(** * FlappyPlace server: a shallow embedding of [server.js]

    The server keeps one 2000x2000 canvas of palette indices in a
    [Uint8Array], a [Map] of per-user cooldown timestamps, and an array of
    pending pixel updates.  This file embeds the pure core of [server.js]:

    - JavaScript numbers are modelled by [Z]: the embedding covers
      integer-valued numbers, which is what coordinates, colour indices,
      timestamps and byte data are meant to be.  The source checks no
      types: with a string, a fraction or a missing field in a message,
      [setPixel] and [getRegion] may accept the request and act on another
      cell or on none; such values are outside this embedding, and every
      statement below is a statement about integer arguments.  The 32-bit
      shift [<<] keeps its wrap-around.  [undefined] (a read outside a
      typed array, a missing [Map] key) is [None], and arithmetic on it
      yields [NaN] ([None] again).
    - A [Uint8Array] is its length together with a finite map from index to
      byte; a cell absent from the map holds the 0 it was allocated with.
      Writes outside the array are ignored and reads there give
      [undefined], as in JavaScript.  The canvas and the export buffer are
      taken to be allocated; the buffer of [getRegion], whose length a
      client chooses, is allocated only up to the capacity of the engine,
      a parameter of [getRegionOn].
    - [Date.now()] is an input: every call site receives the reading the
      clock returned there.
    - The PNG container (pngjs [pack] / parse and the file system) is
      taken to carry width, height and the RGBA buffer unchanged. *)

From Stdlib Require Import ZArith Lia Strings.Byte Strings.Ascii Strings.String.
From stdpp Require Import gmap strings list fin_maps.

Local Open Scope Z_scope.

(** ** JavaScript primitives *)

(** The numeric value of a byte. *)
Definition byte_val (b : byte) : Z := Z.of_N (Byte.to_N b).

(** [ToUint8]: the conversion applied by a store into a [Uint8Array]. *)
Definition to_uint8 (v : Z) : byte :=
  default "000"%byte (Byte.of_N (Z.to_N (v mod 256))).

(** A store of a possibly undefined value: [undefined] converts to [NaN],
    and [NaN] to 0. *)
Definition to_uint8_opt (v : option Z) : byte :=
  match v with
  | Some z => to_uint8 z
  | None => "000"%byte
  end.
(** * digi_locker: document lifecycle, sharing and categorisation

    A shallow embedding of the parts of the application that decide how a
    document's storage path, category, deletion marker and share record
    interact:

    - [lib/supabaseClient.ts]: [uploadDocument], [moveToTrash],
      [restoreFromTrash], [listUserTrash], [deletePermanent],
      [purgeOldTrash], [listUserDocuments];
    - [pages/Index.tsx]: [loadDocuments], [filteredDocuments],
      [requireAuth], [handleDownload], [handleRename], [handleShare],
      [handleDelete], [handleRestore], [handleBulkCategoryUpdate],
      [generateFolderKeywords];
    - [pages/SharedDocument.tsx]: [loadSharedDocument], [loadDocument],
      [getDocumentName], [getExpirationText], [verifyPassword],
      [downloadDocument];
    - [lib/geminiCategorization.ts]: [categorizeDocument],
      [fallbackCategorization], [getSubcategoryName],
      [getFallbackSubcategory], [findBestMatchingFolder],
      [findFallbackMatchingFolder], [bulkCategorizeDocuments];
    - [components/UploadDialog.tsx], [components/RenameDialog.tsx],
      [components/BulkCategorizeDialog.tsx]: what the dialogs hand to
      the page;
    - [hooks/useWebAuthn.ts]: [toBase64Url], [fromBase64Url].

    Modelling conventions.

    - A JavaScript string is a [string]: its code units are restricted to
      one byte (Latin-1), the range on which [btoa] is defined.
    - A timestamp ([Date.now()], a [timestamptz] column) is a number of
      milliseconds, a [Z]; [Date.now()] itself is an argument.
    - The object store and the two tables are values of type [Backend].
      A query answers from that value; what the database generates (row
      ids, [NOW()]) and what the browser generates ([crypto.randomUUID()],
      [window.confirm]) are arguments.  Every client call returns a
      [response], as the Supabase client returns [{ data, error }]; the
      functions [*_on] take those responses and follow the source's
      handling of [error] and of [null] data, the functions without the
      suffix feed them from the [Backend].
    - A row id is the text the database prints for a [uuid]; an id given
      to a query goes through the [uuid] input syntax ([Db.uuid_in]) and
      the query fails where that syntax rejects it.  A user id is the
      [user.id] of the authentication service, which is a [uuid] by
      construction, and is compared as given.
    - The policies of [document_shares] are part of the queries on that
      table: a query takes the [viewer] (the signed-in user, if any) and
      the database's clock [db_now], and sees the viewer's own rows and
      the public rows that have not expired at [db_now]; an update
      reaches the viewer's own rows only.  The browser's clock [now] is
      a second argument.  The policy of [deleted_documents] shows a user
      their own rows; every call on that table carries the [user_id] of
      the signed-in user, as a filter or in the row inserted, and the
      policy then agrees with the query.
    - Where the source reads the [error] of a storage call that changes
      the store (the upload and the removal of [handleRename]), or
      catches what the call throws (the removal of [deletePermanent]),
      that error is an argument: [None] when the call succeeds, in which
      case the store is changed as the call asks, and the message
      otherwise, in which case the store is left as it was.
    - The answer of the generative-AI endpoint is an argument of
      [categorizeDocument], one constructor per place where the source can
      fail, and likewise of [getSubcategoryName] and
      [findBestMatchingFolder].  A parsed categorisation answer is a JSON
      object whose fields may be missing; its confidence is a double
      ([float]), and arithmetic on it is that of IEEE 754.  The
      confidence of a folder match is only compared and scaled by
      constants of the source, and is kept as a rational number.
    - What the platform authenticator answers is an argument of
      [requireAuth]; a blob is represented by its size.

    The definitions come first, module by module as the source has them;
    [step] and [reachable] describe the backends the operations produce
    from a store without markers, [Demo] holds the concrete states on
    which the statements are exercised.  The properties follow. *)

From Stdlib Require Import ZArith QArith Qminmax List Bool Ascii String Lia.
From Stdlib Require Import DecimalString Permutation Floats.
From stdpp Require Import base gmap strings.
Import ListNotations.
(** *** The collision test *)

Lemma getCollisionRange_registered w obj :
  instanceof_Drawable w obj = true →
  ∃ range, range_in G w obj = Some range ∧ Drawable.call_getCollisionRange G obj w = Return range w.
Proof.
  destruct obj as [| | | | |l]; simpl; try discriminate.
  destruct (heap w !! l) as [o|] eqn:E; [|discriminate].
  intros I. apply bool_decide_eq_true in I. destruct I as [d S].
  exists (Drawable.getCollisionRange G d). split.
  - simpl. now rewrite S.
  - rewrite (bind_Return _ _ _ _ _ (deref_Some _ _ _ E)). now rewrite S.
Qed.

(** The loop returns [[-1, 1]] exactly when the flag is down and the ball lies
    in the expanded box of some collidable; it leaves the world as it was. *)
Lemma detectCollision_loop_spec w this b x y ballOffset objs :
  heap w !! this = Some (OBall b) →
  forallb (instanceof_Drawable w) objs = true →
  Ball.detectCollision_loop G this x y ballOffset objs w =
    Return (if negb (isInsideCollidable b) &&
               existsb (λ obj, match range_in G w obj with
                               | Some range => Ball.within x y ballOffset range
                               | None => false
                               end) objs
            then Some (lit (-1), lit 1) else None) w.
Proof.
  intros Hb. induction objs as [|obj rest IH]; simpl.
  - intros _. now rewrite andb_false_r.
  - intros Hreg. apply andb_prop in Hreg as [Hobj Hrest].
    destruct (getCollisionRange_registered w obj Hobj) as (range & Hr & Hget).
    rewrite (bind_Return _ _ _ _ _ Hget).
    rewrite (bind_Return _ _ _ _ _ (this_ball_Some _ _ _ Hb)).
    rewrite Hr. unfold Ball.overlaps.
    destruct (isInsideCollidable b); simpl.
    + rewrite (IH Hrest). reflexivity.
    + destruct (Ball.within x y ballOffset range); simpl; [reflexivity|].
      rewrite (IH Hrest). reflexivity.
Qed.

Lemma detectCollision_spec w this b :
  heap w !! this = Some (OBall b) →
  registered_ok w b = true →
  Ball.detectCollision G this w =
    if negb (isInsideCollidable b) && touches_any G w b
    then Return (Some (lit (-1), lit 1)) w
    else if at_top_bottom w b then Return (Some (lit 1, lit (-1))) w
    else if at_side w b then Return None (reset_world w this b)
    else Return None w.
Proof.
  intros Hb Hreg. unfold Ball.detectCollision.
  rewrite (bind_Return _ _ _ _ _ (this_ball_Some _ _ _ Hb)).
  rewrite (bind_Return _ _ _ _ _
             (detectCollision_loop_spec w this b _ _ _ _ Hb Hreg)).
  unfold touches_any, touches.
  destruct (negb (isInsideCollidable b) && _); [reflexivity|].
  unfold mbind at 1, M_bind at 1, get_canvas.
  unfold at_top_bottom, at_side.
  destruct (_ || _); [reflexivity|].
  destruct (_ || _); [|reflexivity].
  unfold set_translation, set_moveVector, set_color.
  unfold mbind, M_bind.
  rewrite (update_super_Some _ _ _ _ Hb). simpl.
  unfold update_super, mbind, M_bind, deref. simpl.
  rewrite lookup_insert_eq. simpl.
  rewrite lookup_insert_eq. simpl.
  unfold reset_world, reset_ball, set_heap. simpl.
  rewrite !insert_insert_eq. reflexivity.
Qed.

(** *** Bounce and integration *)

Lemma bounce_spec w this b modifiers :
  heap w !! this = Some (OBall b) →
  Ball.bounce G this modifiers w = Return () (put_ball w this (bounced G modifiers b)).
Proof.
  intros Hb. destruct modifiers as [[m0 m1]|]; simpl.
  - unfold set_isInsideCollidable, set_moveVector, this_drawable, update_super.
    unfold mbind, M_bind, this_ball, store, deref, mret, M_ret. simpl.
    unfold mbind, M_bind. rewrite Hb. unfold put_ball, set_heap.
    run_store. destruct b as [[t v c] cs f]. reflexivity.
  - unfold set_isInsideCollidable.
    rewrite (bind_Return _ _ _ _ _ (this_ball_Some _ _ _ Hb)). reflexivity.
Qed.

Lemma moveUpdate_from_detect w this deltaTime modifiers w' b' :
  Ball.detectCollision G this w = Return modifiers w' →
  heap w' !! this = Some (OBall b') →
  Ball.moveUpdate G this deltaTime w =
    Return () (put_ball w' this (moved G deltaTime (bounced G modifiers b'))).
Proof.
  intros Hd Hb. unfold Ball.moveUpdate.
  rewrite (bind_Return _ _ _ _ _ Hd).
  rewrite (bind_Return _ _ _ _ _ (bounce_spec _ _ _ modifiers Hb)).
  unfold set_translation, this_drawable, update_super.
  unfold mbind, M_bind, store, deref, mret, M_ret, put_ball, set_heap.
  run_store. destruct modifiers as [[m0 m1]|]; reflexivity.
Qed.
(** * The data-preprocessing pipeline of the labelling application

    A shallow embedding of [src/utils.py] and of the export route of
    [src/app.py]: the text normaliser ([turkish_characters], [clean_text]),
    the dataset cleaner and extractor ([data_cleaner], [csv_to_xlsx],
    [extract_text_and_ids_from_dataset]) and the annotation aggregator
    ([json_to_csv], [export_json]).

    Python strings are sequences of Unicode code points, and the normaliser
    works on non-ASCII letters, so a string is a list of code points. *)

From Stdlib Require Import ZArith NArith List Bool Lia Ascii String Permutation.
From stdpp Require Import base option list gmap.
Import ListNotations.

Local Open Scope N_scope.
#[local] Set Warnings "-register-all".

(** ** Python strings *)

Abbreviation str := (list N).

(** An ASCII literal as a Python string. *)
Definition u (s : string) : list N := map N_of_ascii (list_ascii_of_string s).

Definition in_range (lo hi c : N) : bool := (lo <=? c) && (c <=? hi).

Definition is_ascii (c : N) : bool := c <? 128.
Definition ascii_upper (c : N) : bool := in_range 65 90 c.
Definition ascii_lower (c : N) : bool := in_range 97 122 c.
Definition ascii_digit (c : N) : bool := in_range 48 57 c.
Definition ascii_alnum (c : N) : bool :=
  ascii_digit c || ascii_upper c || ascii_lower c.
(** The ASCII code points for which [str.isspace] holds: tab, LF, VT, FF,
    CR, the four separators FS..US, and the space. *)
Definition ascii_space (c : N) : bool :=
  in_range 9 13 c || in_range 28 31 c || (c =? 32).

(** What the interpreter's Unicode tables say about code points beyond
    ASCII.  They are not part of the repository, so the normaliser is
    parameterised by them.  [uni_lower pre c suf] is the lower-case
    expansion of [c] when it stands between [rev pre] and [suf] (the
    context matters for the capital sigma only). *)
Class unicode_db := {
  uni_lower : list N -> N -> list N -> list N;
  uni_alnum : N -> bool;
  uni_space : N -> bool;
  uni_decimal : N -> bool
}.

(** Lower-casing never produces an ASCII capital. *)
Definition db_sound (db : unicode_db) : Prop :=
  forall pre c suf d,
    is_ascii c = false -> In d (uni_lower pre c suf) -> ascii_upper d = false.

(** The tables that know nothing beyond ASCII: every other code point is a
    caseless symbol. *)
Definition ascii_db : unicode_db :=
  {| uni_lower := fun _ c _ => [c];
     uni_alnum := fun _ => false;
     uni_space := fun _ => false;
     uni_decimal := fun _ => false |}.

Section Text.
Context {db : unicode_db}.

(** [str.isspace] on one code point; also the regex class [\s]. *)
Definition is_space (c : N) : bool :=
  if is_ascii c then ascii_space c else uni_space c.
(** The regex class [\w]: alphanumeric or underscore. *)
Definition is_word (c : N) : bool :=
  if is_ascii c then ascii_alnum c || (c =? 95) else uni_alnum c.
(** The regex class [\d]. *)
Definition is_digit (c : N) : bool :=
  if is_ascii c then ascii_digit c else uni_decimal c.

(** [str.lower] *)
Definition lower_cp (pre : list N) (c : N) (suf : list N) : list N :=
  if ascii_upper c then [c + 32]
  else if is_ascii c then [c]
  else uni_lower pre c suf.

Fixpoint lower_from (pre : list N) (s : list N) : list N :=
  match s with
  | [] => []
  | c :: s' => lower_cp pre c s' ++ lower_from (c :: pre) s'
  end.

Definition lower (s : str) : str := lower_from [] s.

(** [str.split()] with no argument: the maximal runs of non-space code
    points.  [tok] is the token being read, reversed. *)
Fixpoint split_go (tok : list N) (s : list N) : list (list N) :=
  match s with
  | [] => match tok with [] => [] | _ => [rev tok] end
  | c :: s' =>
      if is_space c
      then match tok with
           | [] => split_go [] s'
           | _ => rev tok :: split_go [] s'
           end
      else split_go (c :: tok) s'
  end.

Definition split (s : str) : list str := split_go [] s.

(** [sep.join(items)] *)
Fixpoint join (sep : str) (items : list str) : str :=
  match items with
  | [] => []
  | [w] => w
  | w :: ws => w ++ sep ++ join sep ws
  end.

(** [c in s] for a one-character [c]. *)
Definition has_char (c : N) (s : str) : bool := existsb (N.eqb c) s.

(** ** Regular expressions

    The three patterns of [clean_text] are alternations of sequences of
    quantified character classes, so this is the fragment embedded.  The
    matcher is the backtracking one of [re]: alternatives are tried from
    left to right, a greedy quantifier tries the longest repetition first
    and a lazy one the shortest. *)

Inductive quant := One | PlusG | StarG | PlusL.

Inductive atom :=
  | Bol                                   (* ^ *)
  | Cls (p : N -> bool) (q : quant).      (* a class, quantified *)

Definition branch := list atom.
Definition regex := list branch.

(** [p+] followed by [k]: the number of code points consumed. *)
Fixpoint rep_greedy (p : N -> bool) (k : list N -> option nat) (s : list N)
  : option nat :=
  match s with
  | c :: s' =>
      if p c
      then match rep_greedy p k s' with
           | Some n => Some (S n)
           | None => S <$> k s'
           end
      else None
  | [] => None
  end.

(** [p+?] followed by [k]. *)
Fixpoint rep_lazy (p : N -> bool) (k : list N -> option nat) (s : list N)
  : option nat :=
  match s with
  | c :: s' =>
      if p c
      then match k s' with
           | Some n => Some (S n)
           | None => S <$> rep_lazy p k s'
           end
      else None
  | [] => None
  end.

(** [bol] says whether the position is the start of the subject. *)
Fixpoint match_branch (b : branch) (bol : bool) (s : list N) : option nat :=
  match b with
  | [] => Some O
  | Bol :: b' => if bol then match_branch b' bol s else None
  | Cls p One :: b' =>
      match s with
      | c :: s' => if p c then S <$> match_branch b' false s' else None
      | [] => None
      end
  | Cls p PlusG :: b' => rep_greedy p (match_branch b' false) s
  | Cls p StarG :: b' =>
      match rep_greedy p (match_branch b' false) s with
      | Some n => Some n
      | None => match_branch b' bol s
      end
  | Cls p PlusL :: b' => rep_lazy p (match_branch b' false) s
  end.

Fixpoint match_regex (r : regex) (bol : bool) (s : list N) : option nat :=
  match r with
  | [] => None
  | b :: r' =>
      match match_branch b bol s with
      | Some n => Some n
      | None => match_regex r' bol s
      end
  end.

▶ Task to carry out: Wherever a line in the data above contains the word "policy", copy that line.

▶ Answer area:
      a second argument.  The policy of [deleted_documents] shows a user
      policy then agrees with the query.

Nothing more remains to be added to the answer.